So what made me write Tsunami Connection Book 1 of the Spy Stories and Tales of Intrigue Series? Two things did it. First, when I was listening to the news coverage of the Boxing Day Tsunami in Aceh Province, Indonesia, I had a flash. Really, the story came to me in an instant.  Before I begin, I mean no disrespect for the lost lives, broken families and suffering experienced by Indonesians by using this idea. It is all fiction. The tsunami was a catalyst.

Now, Aceh Province is known for its radicalized stance on fundamentalist issues. Let's set the scene here: Remember it's not long after we all watched the Twin Towers falling on September 11th.  What if some big power believed that Osama was in Aceh, training insurgents and wanted to get access to him? What better way than to inundate the place with a tsunami and then be responsible for rescue?
The US had the only helicopters in the area for two weeks after the disaster. My hypothesis or premise held water. All I needed was a weapon. So I invented one and put it on a rogue Russian Akula submarine. A book was born that day. Now the problem remained of how to make my work different from the mass of stuff out there?  I studied the market and decided that a woman Mossad agent that headed up an ultra-secret group of sleepers would fit the bill.

Kefira, meaning young lioness, danced onto my pages. Oh! I forgot to mention something. I am a tango maniac. Dance with my wife 15 hours a week and have done so for 16 years. My secondary goal was to write about Argentinean tango. Giving Kefira the role of professional dancer left her free to travel, perhaps not inconspicuously, but nevertheless free to be a spy, a sleeper.

An amazing thing happened when I wrote a thriller. The genre freed up my creativity. When I wrote pure fiction, I always got caught up in personal issues because the characters became fragments of my entourage and me. Espionage thrillers freed me up. I no longer had to think about whether or not the people in the story came from my life. I had no military experience and knew no spies. Why write about spies then? After all we should write about what we know, shouldn't we?

For 35 years, I have been a voracious reader of espionage fiction. The cold war lived in my mind constantly, even when I travelled in the East Bloc in the late 70s. My experience was vicarious and enchanted. The technology, the action and the characters in books by Le Carré, Deighton, Clancy and Lustbadder among others, animated my reading life. As I said earlier, I wanted to differentiate myself from the crowd so I wrote a woman protagonist, made her a serious dancer, and stabbed at writing a post-cold-war espionage novel. I must have succeeded because I have just signed with a publisher to translate Tsunami Connection to be released in Turkey and Germany. It's only a small run of books. Who knows, my wildest dreams are coming true.

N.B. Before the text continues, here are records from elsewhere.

Lemma select_value_limit mode boundary raw valid limit :
  2 <= limit -> valid_or_boundary mode -> field_text valid valid -> str_len valid <= limit ->
  exists v, select_value (Some mode) (Some boundary) raw valid limit = Ok v /\
    field_text v v /\ (limit < str_len v <-> past_limit mode boundary).
Proof.
  intros Hl Hm Hf Hv. pose proof (Z.mod_pos_bound (byte_val boundary) 3 ltac:(done)) as Hb.
  destruct Hm as [->| ->].
  - exists valid. rewrite select_valid. split; [done|]. split; [done|]. unfold past_limit.
    split; [lia|]. intros [? _]. discriminate.
  - eexists. rewrite select_boundary by lia. cbn [unwrap_or]. split; [done|].
    split; [apply letters_field; lia|].
    rewrite letters_len. unfold past_limit.
    split; [intros H; split; [done|lia]|intros [_ ?]; lia].
Qed.

(** The response of such an input, and what opening it comes to. *)
Lemma boundary_response x cl a b c i j k rest s w :
  let data := a :: b :: c :: i :: j :: k :: rest in
  available Cr -> healthy w -> statics_ok s -> cell_client x = Ok cl ->
  valid_or_boundary a -> valid_or_boundary b -> valid_or_boundary c ->
  claim_of data = EXPECTED_REMOTE_SIGNING_CERTIFICATE ->
  exists v1 v2 v3 r s' w',
    cell_parts x data (s, w) = (Ok r, (s', w')) /\
    SecureClient.open_response cl r
      = SecureClient.open cl (SecureEnvelope.Build v3 v2 v1) AuthenticationContext.legacy /\
    (AUXILIARY_LIMIT < str_len v1 <-> past_limit a i) /\
    (AUXILIARY_LIMIT < str_len v2 <-> past_limit b j) /\
    (cell_limit x < str_len v3 <-> past_limit c k).
Proof.
  intros data Av Hhw Hs Hcl Ha Hb Hc Hclaim.
  destruct (cell_client_Ok x) as (cl' & sch & Hcl' & Hw & Hf). assert (cl' = cl) as -> by congruence.
  destruct (cell_envelope_Ok x s w Av Hhw Hs) as (e & s' & w' & He & Hg & _ & Hs' & _).
  pose proof (Hs' _ _ Hg) as Hsf. destruct (sealed_for_texts _ _ Hsf) as (B1 & B2 & B3).
  pose proof (fuzz_sealed_opens _ _ _ _ Hcl Hf Hsf) as Ho. unfold SecureClient.open in Ho.
  apply open_Ok_bounds in Ho as (L1 & L2 & L3).
  rewrite (proj1 (proj2 (cell_client_limit x cl Hcl))) in L1.
  destruct (select_value_limit a i (nth 0 (fields data) []) _ AUXILIARY_LIMIT
    ltac:(done) Ha (base64_text_field _ B3) L3) as (v1 & E1 & T1 & P1).
  destruct (select_value_limit b j (nth 1 (fields data) []) _ AUXILIARY_LIMIT
    ltac:(done) Hb (base64_text_field _ B2) L2) as (v2 & E2 & T2 & P2).
  destruct (select_value_limit c k (nth 2 (fields data) []) _ (cell_limit x)
    ltac:(destruct x; vm_compute; discriminate) Hc (base64_text_field _ B1) L1)
    as (v3 & E3 & T3 & P3).
  assert (values_for data e (cell_limit x) = Ok (v1, v2, v3)) as Hv.
  { unfold values_for. rewrite !index_fields by lia. cbn [mbind result_bind].
    rewrite !selector_lookup by (cbn; lia). cbn [lookup list_lookup data].
    by rewrite E1, E2, E3. }
  exists v1, v2, v3. eexists _, s', w'. split; [exact (cell_parts_values _ _ _ _ _ _ _ _ He Hv Hclaim)|].
  split; [by apply (fuzz_open_response x cl sch (SecureEnvelope.Build v3 v2 v1))|done].
Qed.

(** C33. The boundary inputs of the three envelope targets test exactly the limits of
    the code.  The longest plaintext a harness client accepts seals to a payload
    text of exactly the harness' limit, and no sealed text is longer.  For an input
    that takes cached or boundary values under the pinned certificate, in any
    harness state and an environment where the primitives answer (the first input of
    a target seals its cached envelope): [open_response] reports [MessageTooLarge] precisely when the
    payload text is the one past its limit; otherwise a signature or wrapped key
    past the auxiliary limit makes the envelope invalid. *)
Theorem boundary_values_exact x a b c i j k rest s w :
  let data := a :: b :: c :: i :: j :: k :: rest in
  available Cr -> healthy w -> statics_ok s ->
  valid_or_boundary a -> valid_or_boundary b -> valid_or_boundary c ->
  claim_of data = EXPECTED_REMOTE_SIGNING_CERTIFICATE ->
  exists cl r s' w',
    cell_client x = Ok cl /\ cell_parts x data (s, w) = (Ok r, (s', w')) /\
    (forall p ctx v e v', SecureClient.seal cl p ctx v = (Ok e, v') ->
       str_len (SecureEnvelope.cipher e) <= cell_limit x /\
       (len p = MAX_PLAINTEXT_BYTES -> str_len (SecureEnvelope.cipher e) = cell_limit x)) /\
    (SecureClient.open_response cl r = Err (Error.MessageTooLarge MAX_PLAINTEXT_BYTES)
       <-> past_limit c k) /\
    (~ past_limit c k -> past_limit a i \/ past_limit b j ->
     SecureClient.open_response cl r = Err Error.InvalidEnvelope).
Proof.
  intros data Av Hw Hs Ha Hb Hc Hclaim. destruct (cell_client_Ok x) as (cl & _ & Hcl & _ & _).
  destruct (boundary_response x cl a b c i j k rest s w Av Hw Hs Hcl Ha Hb Hc Hclaim)
    as (v1 & v2 & v3 & r & s' & w' & Hp & Hr & P1 & P2 & P3).
  destruct (cell_client_limit x cl Hcl) as (Hm & Hlim & Hst).
  exists cl, r, s', w'. split; [done|]. split; [exact Hp|]. split.
  { intros p ctx v e v' Hseal. unfold SecureClient.seal in Hseal.
    pose proof (seal_text_len _ _ _ _ _ _ _ Hseal) as Hl.
    apply seal_mode_Ok in Hseal as [Hp' _]. rewrite Hm in Hp'. rewrite Hl, <- Hst.
    split; [by apply sealed_text_len_mono|]. by intros ->. }
  rewrite Hr, <- P1, <- P2, <- P3, <- Hm, <- Hlim. unfold SecureClient.open. split; [split|].
  - intros H%envelope_open_Err. cbn [SecureEnvelope.cipher] in H.
    destruct (Z.ltb_spec (max_cipher_text (SecureClient.config cl)) (str_len v3)); [done|discriminate].
  - apply (open_oversized _ _ (SecureEnvelope.Build v3 v2 v1)).
  - intros H3 H12. apply open_within; cbn [SecureEnvelope.cipher]; [lia|].
    destruct (open _ _ _ _) as [q|] eqn:Eq; [|done]. apply open_Ok_bounds in Eq as (_ & G2 & G1).
    cbn [SecureEnvelope.wrapped_session_key SecureEnvelope.signature] in G1, G2.
    change MAX_AUXILIARY_BASE64_BYTES with AUXILIARY_LIMIT in G1, G2. lia.
Qed.

(** ** Campaigns *)

(** The fuzz targets of the crate, and one input given to one of them. *)
Inductive target := TransportParts | TypedHeaders | EnvelopeOf (x : cell) | ContextEnvelope.

Definition run_target (t : target) (data : list byte) : Harness unit :=
  match t with
  | TransportParts => lift (transport_parts_target data)
  | TypedHeaders => lift (typed_headers_target data)
  | EnvelopeOf x => cell_target x data
  | ContextEnvelope => context_envelope_target data
  end.

(** A fuzzing campaign: any inputs, one after the other, in one process. *)
Fixpoint campaign (runs : list (target * list byte)) : Harness unit :=
  match runs with
  | [] => mret tt
  | (t, data) :: runs => _ ← run_target t data; campaign runs
  end.

(** Only inputs of the context-bound target carry an assumption. *)
Definition admissible (run : target * list byte) : Prop :=
  run.1 = ContextEnvelope -> context_admissible run.2.

Lemma transport_parts_target_Ok data : transport_parts_target data = Ok tt.
Proof.
  unfold transport_parts_target. rewrite transport_outcome_expected.
  destruct (transport_expected_outcome _) as [o|] eqn:E.
  { cbn [mbind result_bind]. rewrite bool_decide_true by done. done. }
  destruct schema_Ok as (sch & Hsch & _). unfold adapter. rewrite Hsch.
  destruct header_cipher_adapter_total as [a ->]. cbn [mbind result_bind]. case_bool_decide.
  - destruct (generic_header_cipher_shape data) as (?&?&?&?&?&?&?&?&?&?&?&?&?&?&?&_&_&_&->). done.
  - destruct (generic_transport_shape data) as (?&?&?&?&?&?&?&?&?&?&?&?&_&_&_&->). done.
Qed.

Lemma typed_headers_target_Ok data : typed_headers_target data = Ok tt.
Proof.
  unfold typed_headers_target. cbv zeta.
  pose proof (typed_outcome_expected (typed_scenario data)) as E.
  destruct (typed_expected_outcome _) as [o|].
  - by rewrite bool_decide_true.
  - destruct (generic_typed_total data) as [r ->]. done.
Qed.

Lemma run_target_Ok t data s w :
  available Cr -> healthy w -> statics_ok s -> admissible (t, data) ->
  exists s' w', run_target t data (s, w) = (Ok tt, (s', w')) /\
    extends s s' /\ statics_ok s' /\ healthy w'.
Proof.
  intros Av Hw Hs Ha. destruct t as [| |x|]; cbn [run_target].
  - exists s, w. rewrite transport_parts_target_Ok. by repeat split.
  - exists s, w. rewrite typed_headers_target_Ok. by repeat split.
  - by apply cell_target_total.
  - destruct (context_outcome_eq data s w Av Hw (Ha eq_refl)) as (w' & E & Hw'). exists s, w'.
    split; [|by repeat split]. by apply context_target_eq.
Qed.

(** C28. No fuzzing campaign makes the harness panic: in an environment where the
    primitives answer, any sequence of targets and inputs, from any state of the
    harness' statics that campaigns can reach, runs to its end - every fixed scenario
    meets its declared outcome, every [expect], index and assertion holds.  Inputs of
    the context-bound target are assumed to fit in memory, and one that opens under
    an altered context to come with a signature that verifies for no transcript of
    that context, since the harness asserts the rejection.  The statics behave as [OnceLock]s: an envelope once cached is never replaced, and
    every cached envelope opens to the plaintext that was sealed. *)
Theorem campaign_never_panics runs s w :
  available Cr -> healthy w -> statics_ok s -> Forall admissible runs ->
  exists s' w',
    campaign runs (s, w) = (Ok tt, (s', w')) /\ statics_ok s' /\
    (forall x e, get x s = Some e -> get x s' = Some e) /\
    (forall x e, get x s' = Some e ->
       exists c, cell_client x = Ok c /\
         SecureClient.open c e AuthenticationContext.legacy = Ok VALID_PLAINTEXT).
Proof.
  intros Av Hw Hs Hr. cut (exists s' w', campaign runs (s, w) = (Ok tt, (s', w')) /\
    extends s s' /\ statics_ok s' /\ healthy w').
  { intros (s' & w' & H & [Hx _] & Hs' & _). exists s', w'. repeat (split; [done|]).
    intros x e He. destruct (cell_client_Ok x) as (c & sch & Hc & _ & Hf). exists c.
    split; [done|]. by eapply fuzz_sealed_opens, Hs'. }
  revert s w Hw Hs. induction Hr as [|[t data] runs Ha _ IH]; intros s w Hw Hs.
  { exists s, w. split; [done|]. split; [apply extends_refl|done]. }
  destruct (run_target_Ok t data s w Av Hw Hs Ha) as (s1 & w1 & H1 & X1 & S1 & W1).
  destruct (IH s1 w1 W1 S1) as (s2 & w2 & H2 & X2 & S2). exists s2, w2.
  split; [|split; [by eapply extends_trans|done]].
  cbn [campaign]. unfold mbind, io_bind. by rewrite H1.
Qed.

My new book, Diamond Rain: Adventure Science Fiction Techno Thriller (Book 2 of The Spy Stories and Tales of Intrigue Series), hot off the presses, takes my writing journey in a familiar but new direction. What if a paradigm-shifting nanotechnology changed everything? Would the world of spies change and how would those changes unfold? The book started as a series of flashbacks roughly inspired by the Sci-Fi great Robert Heinlein's Starship Warriors film.  To my pleasant surprise, the words in the first draft flowed onto the page with fun and pleasure. Oh yeah! I forgot to mention that I learned I desperately needed an amazing editor if I wanted to continue in the writing game. Why? 'Cause it takes me at least six drafts to get it right. After some rough starts with Internet-based editors, I lucked into someone who filled the bill. Chris Roper, my editor, has 30 years of successful writing experience, using various pseudonyms and has just released his first novel, The Gyrfalcon File: An Edward Morgan Novel. . By what stroke of luck Chris decided to work with me I am not sure, but I am very happy he has. This game is all about collaboration. I start the idea but it is a group effort of writing, editing, beta-reading and proofing that makes the final product.
Since Diamond Rain is in pre-order to be released on April 10th 2015, any clicks on the pre-order link on the Amazon page would be really appreciated. In fact, any reader who takes the trouble to email me a link with an honest review of Diamond Rain on Amazon will get a gift card for Tsunami Connection (and vice versa if you read and review Tsunami Connection first). So here's the email to get a free book: tsunamiconnectionmjg(at)gmail(dot)com.  Enjoy!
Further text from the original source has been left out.